La indeterminación esencial de estos sucesos no se debe a la falta de precisión de los instrumentos. Es una característica esencial del mundo atómico. Un paisaje parecido al esbozado por Bergson en La evolución creadora. En él, la naturaleza aparece, a cada instante, vacilando entre posibilidades. El tiempo mismo es vacilación, duda o titubeo. Si no es eso, nos dice Bergson, no es nada. Los efectos son una posibilidad de las causas, pero no están determinados por éstas. De Broglie conoce y admira la obra de Bergson. Asocia su interpretación de la paradoja de la flecha de Zenón con el “factor Planck”, que impide conocer simultáneamente con exactitud la posición y la velocidad de una partícula. En este sentido, el término “posición” es una idealización, así como el término “velocidad”. Dos idealizaciones compatibles a escala macroscópica, pero incompatibles a nivel subatómico. La complementariedad entre unidad individual y sistema, afirma De Broglie, “hace que el sistema en física cuántica sea una especie de organismo en cuya unidad se encuentran casi reabsorbidas las unidades elementales que los constituyen. En el interior, la unidad física pierde su individualidad, al fundirse en la individualidad más amplia del sistema”. Es decir, el electrón ya no es meramente el electrón, sino que incorpora las características (la teoría) del aparato que lo detecta. “De modo que la partícula resulta inobservable cuando está metida en el sistema y el sistema se rompe cuando se identifica la partícula”. El concepto de unidad física, al margen del dispositivo experimental, pierde su sentido. Las nociones de unidad física y de sistema son útiles a nivel macroscópico, pero, cuando afinamos la mirada, nos vemos obligados a reconocer que se trata de idealizaciones que carecen de sentido a escala subatómica. Los tres conceptos clave de la física clásica, desde Newton a Einstein: “Causalidad, determinismo y necesidad”, son sustituidos, como propone Max Born, por “probabilidad, vida y libertad”.
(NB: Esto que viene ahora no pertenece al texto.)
(* ===== verification/TestMain.v ===== *)
(** * Two programs that run under the test driver

    doc/tinytest/tinytest_demo.c, which shows the driver's use, and the program of
    test/test_deep.c. *)
From Stdlib Require Import Ascii.
From S2P Require Import Prelude Words Memory Internal TestVectors CString Os CpuInfo TestOs TestSpec.
From S2P Require Import Config Api Global TestDeep Tinytest TinytestProps.
Local Open Scope string_scope.
Local Open Scope Z_scope.

(** ** Checks: test/tinytest_macros.h *)

(** The events of a list of checks: [tt_assert] and its kin leave the test at the
    first that fails, [tt_want] goes on. What a failed check prints is left out. *)
Inductive check := tt_assert_ (b : bool) | tt_want_ (b : bool).

Fixpoint checks (l : list check) : list event :=
  match l with
  | [] => []
  | tt_assert_ b :: l => if b then checks l else [SetFailed]
  | tt_want_ b :: l => (if b then [] else [SetFailed]) ++ checks l
  end%list.

(** ** doc/tinytest/tinytest_demo.c *)

(** [strcmp] *)
Fixpoint strcmp (a b : string) : Z :=
  match a, b with
  | "", "" => 0
  | "", String _ _ => -1
  | String _ _, "" => 1
  | String c a, String d b =>
      if Ascii.eqb c d then strcmp a b
      else if (Ascii.nat_of_ascii c <? Ascii.nat_of_ascii d)%nat then -1 else 1
  end.

(** The string at the start of a buffer; [None] if no null byte ends it. *)
Fixpoint c_string (m : list byte) : option string :=
  match m with
  | [] => None
  | x00 :: _ => Some ""
  | b :: m => String (Ascii.ascii_of_byte b) <$> c_string m
  end.

Section Demo.
Context {World : Type} {FK : Forks (World := World)} {HP : Heap}.
Context (time : World -> Z) (sleep : Z -> World -> World).

(** [struct data_buffer], where a test has one. *)
Record data_buffer := mk_data_buffer { buffer1 : list byte; buffer2 : list byte }.

Definition demo_code (A : Type) : Type := code (Mem := option data_buffer) (World := World) A.

Definition test_strcmp : demo_code unit := fun m w =>
  (checks
     [tt_assert_ (strcmp "" "" =? 0);
      tt_assert_ (strcmp "testcase" "testcase" =? 0);
      tt_want_ (0 <? strcmp "tinytest" "testcase");
      tt_assert_ (strcmp "abc" "abc" =? 0);
      tt_assert_ (strcmp "abc" "abcd" <? 0);
      tt_assert_ (strcmp "abc" "abcd" <? 0)], w, Finishes tt m).

Definition setup_data_buffer (flags : Z) : demo_code setup_result := fun m w =>
  match malloc 1024 with
  | Some p => ([], w, Finishes SetupEnv (Some (mk_data_buffer (slice p 0 512) (slice p 512 512))))
  | None => ([], w, Finishes SetupNull m)
  end.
Estas eran las ideas de De Broglie en los años treinta, poco después de recibir el premio Nobel. Es el momento álgido de la mecánica cuántica. Se han clarificado las consecuencias epistemológicas del principio de incertidumbre de Heisenberg y del principio de complementariedad de Bohr, que va un paso más allá. Dos décadas después, ante la Sociedad Filosófica Francesa, De Broglie anunciará (llevado quizá por la nostalgia de la claridad), su regreso al determinismo de Descartes. Renuncia a la “nueva objetividad” que no prescinde del observador, en cuya figura se inscribe el aparato y la teoría, renuncia a la idea del átomo como híbrido entre naturaleza y cultura. Una nueva objetividad por la que están luchando Bohr, William James, Perice y Whitehead. Sea como fuere, De Broglie fue un actor decisivo en el descubrimiento de una nueva idea de la materia, menos sujeta a leyes fijas que a hábitos probables. Una materia vibrante, sensible a la luz y, en ocasiones, impredecible.